Nunu et moi suivons une dame âgée actuellement en soins palliatifs. La présence de Nunu améliore la qualité de vie de cette dame qui bénéficie de plusieurs séances de nunuthérapie par semaine à son hôpital à un prix adapté à ses ressources. L’animal n’a pas le droit de rester longtemps dans l’unité de soins palliatifs pour des raisons d’hygiène, mais sa présence est tolérée pendant les séances de nunuthérapie.

Le contact peau à peau rassure la dame âgée.
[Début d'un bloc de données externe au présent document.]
(** * TopKDistance: a shallow embedding of [metrics/top_k_distance.py]

    The module computes, for two collections of feature vectors, a pairwise
    distance matrix, the rank of every diagonal entry inside its column, and
    a report of top-K percentages.

    Modelling choices.
    - Tensor elements are real numbers ([R]): float rounding, overflow and
      underflow are idealised away, so the statements below are about shapes,
      orderings, exceptions and exact identities, not about rounded values.
      Where the order of a float32 summation matters, [torch.mean] is also
      given in IEEE binary32 arithmetic (module [Float32]).  The only IEEE behaviour kept is the one the distance engine can
      actually produce from finite inputs, a division by a zero norm; matrix
      entries are therefore extended reals ([xreal]) with infinities and NaN.
    - Ranks are natural numbers, the requested percentages are Python ints
      ([Z]) and the reported scores are exact rationals ([Q]).
    - [torch.sort] is modelled as a stable sort; the bounds on the ranks
      hold for any comparison, and the inputs evaluated below have no tie
      that involves a diagonal entry.
    - A Python [dict] is an association list in insertion order.
    - Raised exceptions are values of [exn]; a function that can raise
      returns [exn + _]. *)

From Stdlib Require Import String Ascii DecimalString DecimalNat DecimalZ.
From Stdlib Require Import Bool Arith ZArith QArith Reals Lra Lia SpecFloat.
From Stdlib Require Import List Permutation Sorted.
Import ListNotations.

Set Implicit Arguments.
Local Open Scope nat_scope.

(* ================================================================== *)
(** * Python values used by the module *)

Module Py.

(** Exceptions raised by the module or by indexing. *)
Inductive exn : Type :=
| ValueError (msg : string)
| KeyError (key : string)
| IndexError
| RuntimeError.

Definition result (A : Type) : Type := (exn + A)%type.

Definition ret {A} (a : A) : result A := inr a.
Definition raise {A} (e : exn) : result A := inl e.
Definition bind {A B} (m : result A) (k : A -> result B) : result B :=
  match m with
  | inl e => inl e
  | inr a => k a
  end.

(** [for x in xs: ...] collecting the results, stopping at the first
    exception. *)
Fixpoint for_each {A B} (f : A -> result B) (xs : list A) : result (list B) :=
  match xs with
  | [] => ret []
  | x :: xs' =>
      bind (f x) (fun y => bind (for_each f xs') (fun ys => ret (y :: ys)))
  end.

(** [str(n)] for an int. *)
Definition str_nat (n : nat) : string := NilZero.string_of_uint (Nat.to_uint n).
Definition str_int (z : Z) : string := NilZero.string_of_int (Z.to_int z).

(** [str(l)] for a list of strings without quotes or escapes:
    ['a', 'b']. *)
Fixpoint join (sep : string) (l : list string) : string :=
  match l with
  | [] => EmptyString
  | [s] => s
  | s :: l' => (s ++ sep ++ join sep l')%string
  end.

Definition repr_str (s : string) : string := ("'" ++ s ++ "'")%string.

Definition str_list (l : list string) : string :=
  ("[" ++ join ", " (map repr_str l) ++ "]")%string.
Elle s’est très fort attachée à Nunu, qu’elle a le droit de considérer comme son chat durant la période de nunuthérapie.

Nunu est un animal psychopompe. Il est si impliqué dans son travail qu’il risque sa vie lorsqu’un patient décède en sa présence. Cela est causé par la synchronisation entre l’animal et l’être humain au cours de la nunuthérapie.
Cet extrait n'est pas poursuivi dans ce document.